Load Forecasting in Data-scarce Areas Based on Multi-source Transfer Learning and XGBoost

  • 摘要: 准确的负荷预测对保障电力系统安全稳定运行非常关键,贫资料地区由于缺乏相关的有效数据集,难以使用传统的机器学习预测方法。针对小样本条件下的负荷预测问题,提出一种基于极限梯度提升树(extreme gradient boosting,XGBoost)与多源域迁移学习框架。首先,为度量源域与目标域之间的可迁移性,利用XGBoost构建域数据的特征–输出映射关系,并引入一种基于夏普利可加性解释(Shapley additive explanations, SHAP)值分布的相似性度量方法,计算域之间特征–输出映射关系的相似性。然后,选择与目标域高度相似的多个源域模型作为迁移模型,并通过最优组合系数将各个源域模型的输出结果集成,以提高整体的迁移效果。最后,使用开源数据对所提出的框架进行性能评估和有效性验证,相比于多层感知机(multi-layer perception, MLP)、支持向量回归(support vector regression ,SVR)、长短期记忆网络(long short-term memory network,LSTM)和XGBoost方法的直接预测,所提方法能提高至少10%的预测精度,相较于基于形态相似性的迁移学习方法,所提方法能提升选择有效源域的准确性。

     

    Abstract: Accurate electric load forecasting, especially with small sample sets, is a critical topic in the field of power system. In this paper, we propose an attentive multi-source transfer learning framework based on extreme gradient boosting (XGBoost) for load forecasting in data-scarce scenarios. In the proposed framework, a new quantifiable framework is developed by exploiting the feature-output mapping relationship constructed by XGBoost. To effectively assess the transferability across domains, a similarity metric is introduced grounded in SHAP value distribution. Models of multiple sources that exhibit high similarity to the target domain are selected as the transfer models, and attentively integrated using the optimal combining coefficients, aiming to enhance overall transfer performance.
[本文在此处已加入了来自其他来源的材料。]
Lemma reset_timer_ok clock b i t :
  Timing clock b i t -> Armed t ->
  passes (reset_timer clock t) (fun t' =>
    Timing clock b i t' /\ Armed t' /\ TimeSource.active_ t' = true /\
    last_tick_time_ t <= last_tick_time_ t').
Proof.
  intros HT HA. eapply passes_then; [exact (SetActive_ok _ _ _ false _ HT HA)|].
  intros [x t1] (HT1 & HA1 & _ & Hl1 & _). eapply passes_then; [exact (SetActive_ok _ _ _ true _ HT1 HA1)|].
  intros [y t2] (HT2 & HA2 & Ha2 & Hl2 & _). cbn. split_and!; auto. lia.
Qed.

Lemma SetTimebaseAndInterval_ok clock b i b' i' t :
  Timing clock b i t -> Armed t -> good_time b' -> good_interval i' -> m <= i' ->
  passes (TimeSource.SetTimebaseAndInterval clock b' i' t) (fun t' =>
    Timing clock b' i' t' /\ Armed t' /\ TimeSource.active_ t' = TimeSource.active_ t /\
    last_tick_time_ t <= last_tick_time_ t').
Proof.
  intros HT HA Hb Hi Hm. unfold TimeSource.SetTimebaseAndInterval.
  set (u := t <| next_parameters_ := _ |>).
  assert (Timing clock b' i' u) as HT'.
  { destruct HT, Hb. unfold time_limit in *. split; cbn; auto; [unfold time_limit; lia|].
    rewrite Z.sub_diag. apply Z.divide_0_r. }
  assert (Armed u) as HA' by exact HA.
  change (TimeSource.active_ t) with (TimeSource.active_ u).
  change (last_tick_time_ t) with (last_tick_time_ u). clearbody u.
  pose proof (reset_timer_ok _ _ _ _ HT' HA') as HR.
  repeat case_if; to_prop; try (cbn; split_and!; auto; lia).
  all: destruct (reset_timer clock u) as [t'|]; [|done]; cbn in HR |- *;
    destruct HR as (? & ? & -> & ?); auto.
Qed.
(** A tile meets a rectangle where it meets the part inside the layer. *)
Lemma clip_meets rect c :
  wf rect -> tile t c -> exists rc, TileBoundsWithBorder t c.1 c.2 = Some rc /\
    Intersects rect rc = Intersects (clip rect) rc.
Proof.
  intros Hr Ht. destruct c as [i j]. pose proof Ht as [Hi Hj]. cbn in Hi, Hj |- *.
  rewrite TileBoundsWithBorder_eq by done. eexists; split; [reflexivity|].
  destruct (edges_ok X (proj1 Hok) i Hi) as (_&_&?&?), (edges_ok Y (proj2 Hok) j Hj) as (_&_&?&?).
  pose proof (border_lo_eq X (proj1 Hok) i Hi). pose proof (border_lo_eq Y (proj2 Hok) j Hj).
  pose proof (border_hi_eq X (proj1 Hok) i Hi). pose proof (border_hi_eq Y (proj2 Hok) j Hj).
  pose proof (total_fits t Hok) as Hf. fold X Y in Hf |- *.
  assert (Hin : forall p, _ /\ _) by exact (fun p => within_bounds p (border_lo X i) (border_lo Y j)
    (border_hi X i) (border_hi Y j) ltac:(lia) ltac:(lia) ltac:(lia) ltac:(lia)).
  set (rc := new_Rect _ _ _ _) in *. destruct (Hin (0, 0)) as [Hw _].
  apply eq_true_iff_eq. rewrite !Intersects_points by auto using clip_wf.
  split; intros (p & M1 & M2); exists p; (split; [done|]); destruct (Hin p) as [_ Hp].
  - apply clip_within; [done|]. split; [done|]. apply Hp in M1. lia.
  - apply clip_within in M2; tauto.
Qed.

(** A rectangle outside the layer meets no tile. *)
Lemma clip_empty rect :
  wf rect -> IsEmpty (clip rect) = true ->
  clip rect = mkRect (mkPoint 0 0) (mkSize 0 0) /\
  forall c rc, tile t c -> TileBoundsWithBorder t c.1 c.2 = Some rc -> Intersects rect rc = false.
Proof.
  intros Hr He. apply Intersect_empty in He as Hz; [|done|apply bounds_wf]. split; [done|].
  intros c rc Ht E. destruct (clip_meets rect c Hr Ht) as (rc' & E' & Hm).
  rewrite E in E'. injection E' as <-. rewrite Hm. unfold clip. rewrite Hz. unfold Intersects. cbn.
  by rewrite !orb_true_r.
Qed.

Lemma rect_tiles rect :
  wf rect -> has_empty_bounds t = false -> IsEmpty (clip rect) = false ->
  exists l tp r b,
    FirstBorderTileXIndexFromSrcCoord t (x (clip rect)) = Some l /\
    FirstBorderTileYIndexFromSrcCoord t (y (clip rect)) = Some tp /\
    LastBorderTileXIndexFromSrcCoord t (right (clip rect) ⊖ 1) = Some r /\
    LastBorderTileYIndexFromSrcCoord t (bottom (clip rect) ⊖ 1) = Some b /\
    (0 <= l <= r /\ r < num_tiles_x_ t /\ 0 <= tp <= b /\ b < num_tiles_y_ t) /\
    (forall c, meets t rect c <-> grid l r tp b c) /\
    exists rc, TileBoundsWithBorder t l tp = Some rc /\ Intersects (clip rect) rc = true.
Proof.
  intros Hr Hb Hq. pose proof (clip_in_layer rect Hr Hq) as Hin.
  destruct (lookup_rect _ Hb Hin) as (l & tp & r & b & E1 & E2 & E3 & E4 & Hl & Hm).
  exists l, tp, r, b. do 5 (split; [done|]). split.
  - intros c. split.
    + intros (Htc & rc & E & Hi). destruct (clip_meets rect c Hr Htc) as (rc2 & E2' & Ei).
      rewrite E in E2'. injection E2' as <-. destruct (Hm c Htc) as (rc2 & E2' & Hi2).
      rewrite E in E2'. injection E2' as <-. apply Hi2. congruence.
    + intros Hg. assert (Htc : tile t c) by (unfold tile, grid in *; lia). split; [done|].
      destruct (clip_meets rect c Hr Htc) as (rc & E & Ei). exists rc. split; [done|].
      destruct (Hm c Htc) as (rc2 & E2' & Hi2). rewrite E in E2'. injection E2' as <-.
      rewrite Ei. by apply Hi2.
  - destruct (Hm (l, tp)) as (rc & E & Hi); [unfold tile; cbn; lia|].
    exists rc. split; [done|]. apply Hi. cbn. lia.
Qed.

Lemma no_tiles c :
  (num_tiles_x_ t <=? 0) || (num_tiles_y_ t <=? 0) = true -> ~ tile t c.
Proof. unfold tile. lia. Qed.

Lemma has_tiles :
  (num_tiles_x_ t <=? 0) || (num_tiles_y_ t <=? 0) = false ->
  has_empty_bounds t = false /\ 0 < num_tiles_x_ t /\ 0 < num_tiles_y_ t /\
  num_tiles_x_ t < 2 ^ 31 /\ num_tiles_y_ t < 2 ^ 31.
Proof.
  intros H. unfold has_empty_bounds.
  pose proof (num_small X (proj1 Hok)). pose proof (num_small Y (proj2 Hok)).
  unfold X, Y in *. cbn in *. lia.
Qed.

Lemma zero_lookups :
  0 < num_tiles_x_ t -> 0 < num_tiles_y_ t ->
  exists i j r b, FirstBorderTileXIndexFromSrcCoord t 0 = Some i /\
    FirstBorderTileYIndexFromSrcCoord t 0 = Some j /\
    LastBorderTileXIndexFromSrcCoord t (0 ⊖ 1) = Some r /\
    LastBorderTileYIndexFromSrcCoord t (0 ⊖ 1) = Some b /\ tile t (i, j).
Proof.
  intros Hx Hy.
  destruct (clamped_index_range X (proj1 Hok) (0 ⊖ (2 ⊗ ax_border X))) as (i & Ei & Hi);
    [done|by apply (wrap_s_range 32)|].
  destruct (clamped_index_range Y (proj2 Hok) (0 ⊖ (2 ⊗ ax_border Y))) as (j & Ej & Hj);
    [done|by apply (wrap_s_range 32)|].
  destruct (clamped_index_range X (proj1 Hok) (0 ⊖ 1)) as (r & Er & _); [done|done|].
  destruct (clamped_index_range Y (proj2 Hok) (0 ⊖ 1)) as (b & Eb & _); [done|done|].
  by exists i, j, r, b.
Qed.

End Lookup.

(** ** The iterator *)

Section Iterate.
Variables l r t b : Z.
Hypothesis bounds : -1 < l /\ r < 2 ^ 31 - 1 /\ -1 < t /\ b < 2 ^ 31 - 1.

Definition it_inv (it : Iterator) : Prop :=
  left_ it = l /\ right_ it = r /\ bottom_ it = b /\
  (valid (it_index it) = true -> grid l r t b (it_index it)).

Lemma it_next_spec it :
  it_inv it -> valid (it_index it) = true ->
  it_inv (it_next it) /\
  (valid (it_index (it_next it)) = true -> before (it_index it) (it_index (it_next it))) /\
  forall c, grid l r t b c -> before (it_index it) c ->
    valid (it_index (it_next it)) = true /\ ~ before c (it_index (it_next it)).
Proof.
  destruct it as [[i j] l' r' b']. unfold it_inv, grid, before. cbn.
  intros (-> & -> & -> & Hg) Hv. specialize (Hg Hv). unfold it_next. cbn. rewrite Hv. cbn.
  rewrite (s32_id (i + 1)), (s32_id (j + 1)) by lia.
  destruct (Z.ltb_spec r (i + 1)); cbn; [destruct (Z.ltb_spec b (j + 1)); cbn|]; unfold valid; cbn;
    (split_and!; [lia..|]); intros [ci cj]; cbn; lia.
Qed.

End Iterate.

(** The iterator over a rectangle. *)
Lemma rectangle_is_visited t rect fuel :
  tiling_ok t -> wf rect ->
  (Z.to_nat (num_tiles_x_ t * num_tiles_y_ t) + 1 < fuel)%nat ->
  exists it cells, new_Iterator t rect = Some it /\
    visited it_index it_next fuel it = Ok cells /\ StronglySorted before cells /\
    forall c, c ∈ cells <-> meets t rect c.
Proof.
  intros Hok Hr Hf. unfold new_Iterator.
  destruct ((num_tiles_x_ t <=? 0) || (num_tiles_y_ t <=? 0)) eqn:He.
  { exists (mkIterator (-1, -1) (-1) (-1) (-1)), []. split; [done|]. destruct fuel; [lia|].
    split; [done|]. split; [constructor|]. intros c. rewrite elem_of_nil.
    split; [done|]. intros [Hc _]. by destruct (no_tiles t c He). }
  destruct (has_tiles t Hok He) as (Hb & Hnx & Hny & Hsx & Hsy).
  set (q := Intersect _ rect). destruct (IsEmpty q) eqn:Hq.
  - destruct (clip_empty t Hok rect Hr Hq) as [Hz Hno]. fold q in Hz. rewrite Hz.
    destruct (zero_lookups t Hok Hnx Hny) as (i & j & r & b & E1 & E2 & E3 & E4 & Ht).
    cbn [x y origin_ pt_x pt_y]. change (right (mkRect _ _)) with 0. change (bottom (mkRect _ _)) with 0.
    rewrite E1, E2, E3, E4. cbn. rewrite TileBoundsWithBorder_eq by done. cbn.
    unfold Intersects at 1. cbn. rewrite !orb_true_r. cbn.
    eexists _, []. split; [reflexivity|]. destruct fuel; [lia|]. split; [done|]. split; [constructor|].
    intros c. rewrite elem_of_nil. split; [done|]. intros (Hc & rc & E & Hi).
    rewrite (Hno c rc Hc E) in Hi. done.
  - destruct (rect_tiles t Hok rect Hr Hb Hq)
      as (l & tp & r & b & E1 & E2 & E3 & E4 & Hl & Hm & rc & Erc & Hrc).
    fold q in E1, E2, E3, E4, Hrc. rewrite E1, E2, E3, E4. cbn. rewrite Erc. cbn. rewrite Hrc. cbn.
    assert (Hbd : -1 < l /\ r < 2 ^ 31 - 1 /\ -1 < tp /\ b < 2 ^ 31 - 1) by lia.
    eexists. destruct (visited_all it_index it_next (it_inv l r tp b) (grid l r tp b) l r tp b)
      with (fuel := fuel) (it := mkIterator (l, tp) l r b) as (cells & E & Hs & Hc).
    + done.
    + intros it (_ & _ & _ & Hg). done.
    + intros it H1 H2. apply (it_next_spec l r tp b Hbd it H1 H2).
    + intros it H1 H2. apply (it_next_spec l r tp b Hbd it H1 H2).
    + intros it c H1 H2. apply (it_next_spec l r tp b Hbd it H1 H2).
    + unfold it_inv, grid. cbn. lia.
    + unfold valid. cbn. lia.
    + intros c. unfold grid, before. cbn. lia.
    + assert ((r - l + 1) * (b - tp + 1) <= num_tiles_x_ t * num_tiles_y_ t)
        by (apply Z.mul_le_mono_nonneg; lia). lia.
    + exists cells. split; [done|]. split; [done|]. split; [done|]. intros c. by rewrite Hc, Hm.
Qed.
Experiments conducted on real-world data sets illustrate that, compared with another popular transfer learning method, the proposed framework not only effectively identifies the potential source tasks that can produce positive transfer, but also achieves improved forecasting accuracy for residential electric load with limited data.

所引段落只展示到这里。